Imaginons que l’heureux élu s’entoure d’une cinquantaine d’élites tous volontaires, à titre individuel, ne percevant aucune rémunération de quelque nature que ce soit et provenant de toutes les composantes de la société civile (universitaires, avocats, médecins, ingénieurs, cabinets d’études, de conseils, administration, journalistes..). Faisant confiance à l’esprit et à l’intelligence, cherchant, dans le dialogue et la confrontation des idées, les moyens pratiques pour sauver l’économie et dessiner  une société de participation, tel sera le cadre de son travail.

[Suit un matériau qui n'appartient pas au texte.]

Lemma flush_inner_ends w hist pend n b ff :
  engine_at w hist pend n b → clean (ff_register ff) → clean (ff_mark ff) → clean (ff_publish ff) →
  ends (λ w', engine_inv w' hist pend)
    (λ _ w', ∃ b', engine_at w' hist pend n b' ∧ shows (manifest w') (files w') hist (length hist) ∧ same_front w w')
    (flush_inner (mem w) (Some (sequence_number w)) ff) w.
Proof.
  intros He Hcr Hcm Hcp. pose proof He as [].
  destruct (decide (mem w = [])) as [Hnil|Hnil].
  { unfold flush_inner, ends, mbind, eff_bind, pure_eff. rewrite Hnil.
    destruct (empty_table (bloom_false_positive_rate w)) as [e ->]. by exists n, b. }
  assert (mem_records (mem w) ≠ []) as Hne by (by destruct (mem w)).
  assert (∀ r, r ∈ flush_records (mem w) → U r) as Hfu.
  { intros r Hr%flush_records_subset%ea_memrec0. apply ea_u0, elem_of_app. left. by eapply elem_of_drop. }
  assert (len (valid_records (mem w)) = len (flush_records (mem w))) as Hlen by (unfold flush_records, len; by rewrite length_fmap).
  destruct (build_table_ok rate (mem w)) as (c & Hb & Hwf & Htf).
  { split_and!; [apply Forall_forall; auto | apply flush_records_sorted | intros Hf%flush_records_nil; done|].
    apply Hroom; [done | apply flush_records_sorted | lia]. }
  assert (∀ e, e ∈ (valid_records (mem w) : list _) → is_u64 (MemtableRecord.lsn (snd e))) as Hv64.
  { intros e He'. apply (list_elem_of_fmap_2 (λ kr, keyed kr)) in He'. fold (flush_records (mem w)) in He'.
    destruct (HU _ (Hfu _ He')) as [Hok _]. apply Hok. }
  assert (∀ w', engine_at w' hist pend n b → engine_inv w' hist pend) as Hinv by (intros w' ?; by exists n, b).
  unfold ends, flush_inner. rewrite ea_rate0, Hb. unfold mbind at 1, eff_bind at 1, pure_eff at 1.
  destruct (SSTableCodec.serialize c) as [encoded footer] eqn:Hser. cbn [fst] in Htf.
  match goal with |- match ?p w with _ => _ end => change (ends (λ w', engine_inv w' hist pend)
    (λ _ w', ∃ b', engine_at w' hist pend n b' ∧ shows (manifest w') (files w') hist (length hist) ∧ same_front w w') p w) end.
  eapply ends_bind; [eapply ends_weaken; [by apply (create_file_ends w hist pend n b) | exact Hinv | intros a w' _ Ha; exact Ha]|].
  intros [id p] w1 _ (m1 & f1 & Hta). simpl in Hta.
  eapply ends_bind; [eapply ends_weaken; [by eapply (write_file_ends w w1 hist pend n b encoded) | exact Hinv | intros a w' _ Ha; exact Ha]|].
  intros _ w2 _ (m2 & f2 & Hta2).
  eapply ends_bind.
  { eapply ends_weaken; [|exact Hinv | intros a w' Hw' Ha; exact (conj Hw' Ha)].
    pose proof (register_ends w w2 hist pend n b c id p m2 f2 (ff_register ff) He Hne Hwf) as Hreg. rewrite Hser in Hreg.
    cbn [fst snd] in Hreg. exact (Hreg Htf Hta2 Hcr). }
  intros _ w3 _ (He3 & Hsh3 & Hwal & Hmem & Hseq & Hown).
  eapply ends_bind; [eapply ends_weaken; [by apply (rotate_ends w3 hist pend n b) | exact Hinv | intros a w' Hw' Ha; exact (conj Hw' Ha)]|].
  intros seg w4 _ (He4 & Hid & Hpend & Hrot & Hseg & (Hm4 & Hs4 & Ho4) & Hman4 & Hfil4). subst pend.
  rewrite <- Hman4, <- Hfil4 in Hsh3.
  eapply ends_bind.
  { eapply ends_weaken; [apply (mark_ends w4 hist [] n b) | exact Hinv | intros a w' Hw' Ha; exact (conj Hw' Ha)]; try done.
    by apply max_lsn_u64. }
  intros _ w5 _ (He5 & Hsh5 & (Hm5 & Hs5 & Ho5) & Hwal5).
  eapply ends_bind.
  { rewrite <- Hwal5 in Hrot, Hseg. pose proof (checkpoint_ends w5 hist n b (ff_publish ff) He5 Hsh5 Hcp Hrot Hseg) as Hpub.
    replace (sequence_number w5) with (sequence_number w) in Hpub by congruence. exact Hpub. }
  intros _ w6 Hi6 (b' & He6 & Hsh6 & (Hm6 & Hs6 & Ho6)).
  apply ends_ret; [done|]. exists b'. split_and!; [done | done|]. split_and!; congruence.
Qed.

(** A flush keeps the history, wherever it fails; when it succeeds the
    memtable is empty. *)
Lemma flush_ends w hist pend ff :
  engine_inv w hist pend → clean (ff_register ff) → clean (ff_mark ff) → clean (ff_publish ff) →
  ends (λ w', engine_inv w' hist pend) (λ _ w', mem w' = []) (flush_active_memtable ff) w.
Proof.
  intros (n & b & He) Hcr Hcm Hcp. unfold ends, flush_active_memtable. cbv zeta.
  match goal with |- match ?p w with _ => _ end => change (ends (λ w', engine_inv w' hist pend) (λ _ w', mem w' = []) p w) end.
  eapply ends_bind; [by apply (flush_inner_ends w hist pend n b)|].
  intros r w1 _ (b' & He1 & Hsh & (Hm & _)). unfold ends, mbind, eff_bind, modify. rewrite <- Hm.
  destruct (remove_flushed_all w1) as [size Hrf]; [apply (ea_mem _ _ _ _ _ He1)|]. rewrite Hrf.
  split; [|done]. exists (length hist), b'. by eapply engine_drop_mem.
Qed.
End engine.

Imaginons qu’elle édite des lettres d’information sur le déroulement de ses travaux et remette son rapport au Président de La République, à son Premier  ministre et au Président de l’Assemblée,dans un délai de trois mois.
Imaginons tout cela dans le cadre d’une concertation élargie et appropriée. De ces travaux naîtra un guide, capable de faire un état de l’existant et de présenter quelques axes susceptibles d’être médités par les hommes politiques pour une relance du développement durable. Il serait alors un socle pour réconcilier les tunisiens et pour leur rendre confiance. La faillite des idéologies, avec leur cacophonie actuelle, et leurs structures archaïques classiques, a été confirmée par l’élection de Macron.Pourtant ces partis avaient réussi, par le passé, à soulever les masses et  ils n’arrivent plus,aujourd’hui,à affronter un ordre nouveau, aux contours encore imprécis et imprévisibles.

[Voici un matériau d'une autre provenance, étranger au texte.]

(** *** Writing a batch of documents *)

Definition wrap_i64 (z : Z) : Z := wrap64 (z + 2 ^ 63) - 2 ^ 63.
(** [*df_deltas.entry(term).or_default() += d]. *)
Definition add_delta (term : bytes) (d : Z) (deltas : delta_map) : delta_map :=
  om_insert term (wrap_i64 (default 0 (om_get term deltas) + d)) deltas.
Definition term_delta (previous next : Z) (term : bytes) (deltas : delta_map) : delta_map :=
  if (previous =? 0) && negb (next =? 0) then add_delta term 1 deltas
  else if negb (previous =? 0) && (next =? 0) then add_delta term (-1) deltas
  else deltas.
(** The loop over the terms of one document. *)
Fixpoint bulk_terms (id : bytes) (old new : term_map) (terms : list bytes) (deltas : delta_map)
    : res (delta_map * list BatchOperation) :=
  match terms with
  | [] => mret (deltas, [])
  | term :: terms =>
      let previous := default 0 (om_get term old) in
      let next := default 0 (om_get term new) in
      if previous =? next then bulk_terms id old new terms deltas
      else
        let deltas := term_delta previous next term deltas in
        op ← posting_op term id next;
        '(deltas, ops) ← bulk_terms id old new terms deltas;
        mret (deltas, op :: ops)
  end.
(** The loop over [final_documents]. *)
Fixpoint bulk_documents (old_states : ordmap bytes (option (bytes * term_map * Z)))
    (final_documents : list (bytes * (bytes * term_map))) (count total : Z) (df_deltas : delta_map)
    : res (Z * Z * delta_map * list BatchOperation) :=
  match final_documents with
  | [] => mret (count, total, df_deltas, [])
  | (id, (document, frequencies)) :: final_documents =>
      old ← match om_get id old_states with Some old => mret old | None => Panic end;
      new_length ← ok_or (sum_frequencies 0 frequencies) (corrupt "document length overflow");
      '(count, total) ← update_stats old new_length count total;
      '(df_deltas, ops) ← bulk_terms id (old_terms old) frequencies (union_terms (old_terms old) frequencies) df_deltas;
      doc_ops ← document_operations id document frequencies;
      '(count, total, df_deltas, rest) ← bulk_documents old_states final_documents count total df_deltas;
      mret (count, total, df_deltas, ops ++ doc_ops ++ rest)
  end.
(** The loop over [df_deltas]. *)
Fixpoint bulk_frequencies (df_deltas : list (bytes * Z)) : eff S (list BatchOperation) :=
  match df_deltas with
  | [] => mret []
  | (term, delta) :: df_deltas =>
      current ← load_df term;
      updated ← pure_eff (if 0 <=? delta then ok_or (checked_add current delta) (corrupt "document frequency overflow")
                          else ok_or (checked_sub current (- delta)) (corrupt "document frequency underflow"));
      op ← pure_eff (df_op term updated);
      rest ← bulk_frequencies df_deltas;
      mret (op :: rest)
  end.
Fixpoint input_bytes (sum : Z) (documents : list (bytes * bytes)) : option Z :=
  match documents with
  | [] => Some sum
  | (_, document) :: documents => sum ← checked_add sum (len document); input_bytes sum documents
  end.
Fixpoint mutation_bytes (sum : Z) (operations : list BatchOperation) : option Z :=
  match operations with
  | [] => Some sum
  | o :: operations =>
      v ← checked_add sum (len (op_key_of o));
      v ← checked_add v (match o with BatchPut _ value => len value | BatchDelete _ => 0 end);
      sum ← checked_add v WAL_UPDATE_FRAME_OVERHEAD_BYTES;
      mutation_bytes sum operations
  end.
(** A later document replaces an earlier one with its id. *)
Fixpoint final_documents (final : ordmap bytes (bytes * term_map)) (documents : list (bytes * bytes))
    : res (ordmap bytes (bytes * term_map)) :=
  match documents with
  | [] => mret final
  | (id, document) :: documents =>
      _ ← guard_err (utf8_valid document) (StorageError "document is not valid UTF-8");
      final_documents (om_insert id (document, tokenize document) final) documents
  end.
Fixpoint load_states (old_states : ordmap bytes (option (bytes * term_map * Z))) (ids : list bytes)
    : eff S (ordmap bytes (option (bytes * term_map * Z))) :=
  match ids with
  | [] => mret old_states
  | id :: ids =>
      state ← load_document_state id;
      load_states (om_insert id state old_states) ids
  end.
Definition check_mutations (operations : list BatchOperation) : res unit :=
  mutation_bytes ← ok_or (mutation_bytes 0 operations) (StorageError "FTS mutation size overflow");
  encoded_transaction_bytes ← ok_or (checked_add mutation_bytes WAL_COMMIT_FRAME_BYTES)
    (StorageError "FTS mutation size overflow");
  guard_err (negb ((MAX_DOCUMENT_BATCH_MUTATIONS <? len operations) ||
                   (MAX_DOCUMENT_BATCH_MUTATION_BYTES <? encoded_transaction_bytes)))
    (StorageError "FTS document batch exceeds mutation limit").
Definition check_documents (documents : list (bytes * bytes)) : res unit :=
  _ ← guard_err (negb (MAX_DOCUMENT_BATCH_DOCUMENTS <? len documents))
        (StorageError "FTS document batch exceeds document limit");
  input_bytes ← ok_or (input_bytes 0 documents) (StorageError "FTS document batch size overflow");
  guard_err (negb (MAX_DOCUMENT_BATCH_INPUT_BYTES <? input_bytes))
    (StorageError "FTS document batch exceeds input byte limit").
(** The batch from the documents, their states before and the statistics. *)
Definition write_documents (final : ordmap bytes (bytes * term_map)) (old_states : ordmap bytes (option (bytes * term_map * Z)))
    (count total : Z) (f : write_fault) : eff S unit :=
  '(count, total, df_deltas, operations) ← pure_eff (bulk_documents old_states final count total []);
  df_ops ← bulk_frequencies df_deltas;
  let operations := operations ++ df_ops ++ [BatchPut STATS_KEY (encode_stats count total)] in
  _ ← pure_eff (check_mutations operations);
  eng_write_batch operations f.
Definition put_documents (documents : list (bytes * bytes)) (f : write_fault) : eff S unit :=
  match documents with
  | [] => mret tt
  | _ =>
      _ ← pure_eff (check_documents documents);
      final ← pure_eff (final_documents [] documents);
      _ ← eng_await_pending_writes;
      old_states ← load_states [] (fst <$> (final : list _));
      '(count, total) ← load_stats;
      write_documents final old_states count total f
  end.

En un mot, c’est là, à notre sens, un moyen d’engager nos élites à se libérer des carcans idéologiques  pour honorer la mémoire des martyrs. Elles répondraient sûrement en masse à cette offre de participation, accepteraient de mettre ses engagements et ses potentialités au service d’une Tunisie qui compléterait l’œuvre de Bourguiba,toujours unie et solidaire. Le don de soi et le dépassement guidant cette réflexion, de la diversité  et de son apport,  peut émerger,  dans la transparence,  les étapes nécessaires à offrir un projet garantissant la sécurité, l’emploi, la santé  et l’épanouissement de chacun et de tous. La tâche est passionnante et par cette approche  une nouvelle page s’écrira dans l’histoire de notre pays : un changement de style et une offre réelle de participation.
*HAJI Rejeb universitaire

décoré de l’ordre de l’Indépendance, de l’ordre de la République et de l’ordre de la Jeunesse.
Dr d’Etat en sciences économiques, Dr d’Etat en Statistique, Diplômé de l’IAE Paris,Auteur de  quatre livres de statistique.Membre  de la Commission administrative de L’UGET en Europe (1967-1969). Premier maire d’une commune rurale Melloulèche.Ancien chef de cabinet dans plusieurs ministères.